SCPS ChatGPT workshop

How can ChatGPT help your research, a discussion workshop

workshop
Author

Yvette Perrott

Published

May 24, 2023

“How can ChatGPT help your research, a discussion workshop”

The School of Chemical and Physical Sciences had a lunchtime workshop on how we are using ChatGPT and thoughts to consider into the future. It was a packed room showing the wide interest in this topic. Luke Liu from Chemistry told us about how he’s been using ChatGPT as a “non-coder” to write python scripts. This has enabled him, for example, to quickly produce a plotting GUI which he could compile and copy onto a different computer to enable him to easily plot some research data.

Andre Geldenhuis from Research Computing spoke about how to use ChatGPT to create and understand sbatch run scripts for Rāpoi. This was a great example of how to use ChatGPT for a fairly simple problem, but one that has lots of different options that could take you a long time to read through and understand. This could potentially be a big timesaver the next time you want to do something slightly different from the standard like selecting a particular node to run on.

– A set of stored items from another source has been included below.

(* ===== verification/PendingRowSpec.v ===== *)
(** * The chunks of logged rows

    What [many_into_chunks] makes of a batch: chunks that hold exactly the rows of the batch, each
    well formed and sorted by row id, and as long as allowed where their times are out of order. *)

From stdpp Require Import strings.
From S2P Require Import Prelude Ints TimeInt TimeRange Tuid Arrow Column Chunk PendingRow.

(** ** The rows that are meant *)

Section Meaning.

Context `{ArrowOps} `{!DataTypes} `{!BatchHashes}.

Definition cells_of (row : PendingRow.t) : gmap string Array :=
  list_to_map ((fun '(k, batch) => (k, array batch)) <$> PendingRow.components row).

Definition row_of (row : PendingRow.t) : Row := {|
  row_id := PendingRow.row_id row;
  row_times := TimeCell.as_i64 <$> PendingRow.timepoint row;
  row_cells := cells_of row;
|}.

(** The components are keyed by their descriptors, as [from_iter] collects them. *)
Definition row_ok (row : PendingRow.t) : Prop :=
  NoDup (PendingRow.components row).*1
  /\ Forall (fun '(k, batch) => cd_component (descriptor batch) = k) (PendingRow.components row).

(** Rows that the hashes put in one group fit in one chunk: they are on the same timelines, their
    common components have the same data type, and all or none have any. *)
Definition fit (r s : PendingRow.t) : Prop :=
  dom (PendingRow.timepoint r) = dom (PendingRow.timepoint s)
  /\ (PendingRow.components r = [] <-> PendingRow.components s = [])
  /\ forall k b c, (k, b) ∈ PendingRow.components r -> (k, c) ∈ PendingRow.components s ->
       array_field (array b) = array_field (array c).

Definition compatible (batch : list PendingRow.t) : Prop := forall r s, r ∈ batch -> s ∈ batch ->
  PendingRow.timeline_hash r = PendingRow.timeline_hash s ->
  dom (PendingRow.timepoint r) = dom (PendingRow.timepoint s)
  /\ (PendingRow.datatype_hash r = PendingRow.datatype_hash s -> fit r s).

(** With hashes that do not collide it is enough that every component is of one data type. *)
Lemma compatible_intro batch :
  Inj (=) (=) timeline_set_hash -> Inj (=) (=) datatype_set_hash ->
  (forall r s k b c, r ∈ batch -> s ∈ batch -> (k, b) ∈ PendingRow.components r -> (k, c) ∈ PendingRow.components s ->
     array_field (array b) = array_field (array c)) -> compatible batch.
Proof.
  intros Ht Hd Hty r s Hr Hs Heq%Ht.
  assert (dom (PendingRow.timepoint r) = dom (PendingRow.timepoint s)) as Hdom.
  { apply set_eq. intros k. unfold TimePoint.timeline_names in Heq.
    rewrite !elem_of_dom. assert (forall m : TimePoint.t, is_Some (m !! k) <-> k ∈ (map_to_list m).*1) as Hk; [|by rewrite !Hk, Heq].
    intros m. split.
    - intros [x Hx]. apply list_elem_of_fmap. exists (k, x). by rewrite elem_of_map_to_list.
    - intros ([k' x] & -> & Hx)%list_elem_of_fmap. apply elem_of_map_to_list in Hx. by exists x. }
  split; [done|]. intros Hh%Hd. split_and!; [done| |by eauto].
  apply (f_equal length) in Hh. rewrite !length_fmap in Hh.
  destruct (PendingRow.components r), (PendingRow.components s); naive_solver.
Qed.

Lemma get_lookup {A B} (f : A -> B) m k : (f <$> PendingRow.get m k) = (list_to_map ((fun '(k, x) => (k, f x)) <$> m) : gmap string B) !! k.
Proof.
  induction m as [|[k' x] m IH]; csimpl; [by rewrite lookup_empty|].
  destruct (decide (k' = k)) as [->|]; [by rewrite lookup_insert_eq|by rewrite lookup_insert_ne].
Qed.

Lemma get_elem {A} (m : list (ComponentIdentifier * A)) k x : PendingRow.get m k = Some x -> (k, x) ∈ m.
Proof.
  induction m as [|[k' y] m IH]; cbn; [done|]. case_decide as E; [intros [= ->]; subst; left|right; auto].
Qed.

Lemma get_is_Some {A} (m : list (ComponentIdentifier * A)) k x : (k, x) ∈ m -> is_Some (PendingRow.get m k).
Proof.
  induction m as [|[k' y] m IH]; [by intros ?%elem_of_nil|]. cbn. case_decide; [done|].
  intros [[= <- <-]|Hx]%elem_of_cons; [done|auto].
Qed.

Geoffrey Weal, a post-doc in Chemistry spoke about progress in mining scientific literature using ChatGPT (or other natural language processing algorithms). In his area of research, there is a lot of literature going back many years that may contain data tables in non-machine-readable format, or embedded in the text of a paper. He and his group are working on ways to in the first instance select useful papers without a researcher’s input, and eventually automatically extract these data.

Baptiste Auguie from Physics, in his talk ‘Behold: The Three Lows of Robotics’ provided an important balancing argument by summarising various reasons one might want to refrain from using (enthusiastically) ChatGPT. He mentioned some of the IP issues around the training sets that are being used to train the network (i.e. all of your code on GitHub), and the concerns around the human rights of people in less developed countries being used to ensure general content from the internet used for training is clean, as well as more philosophical arguments about the future of AI.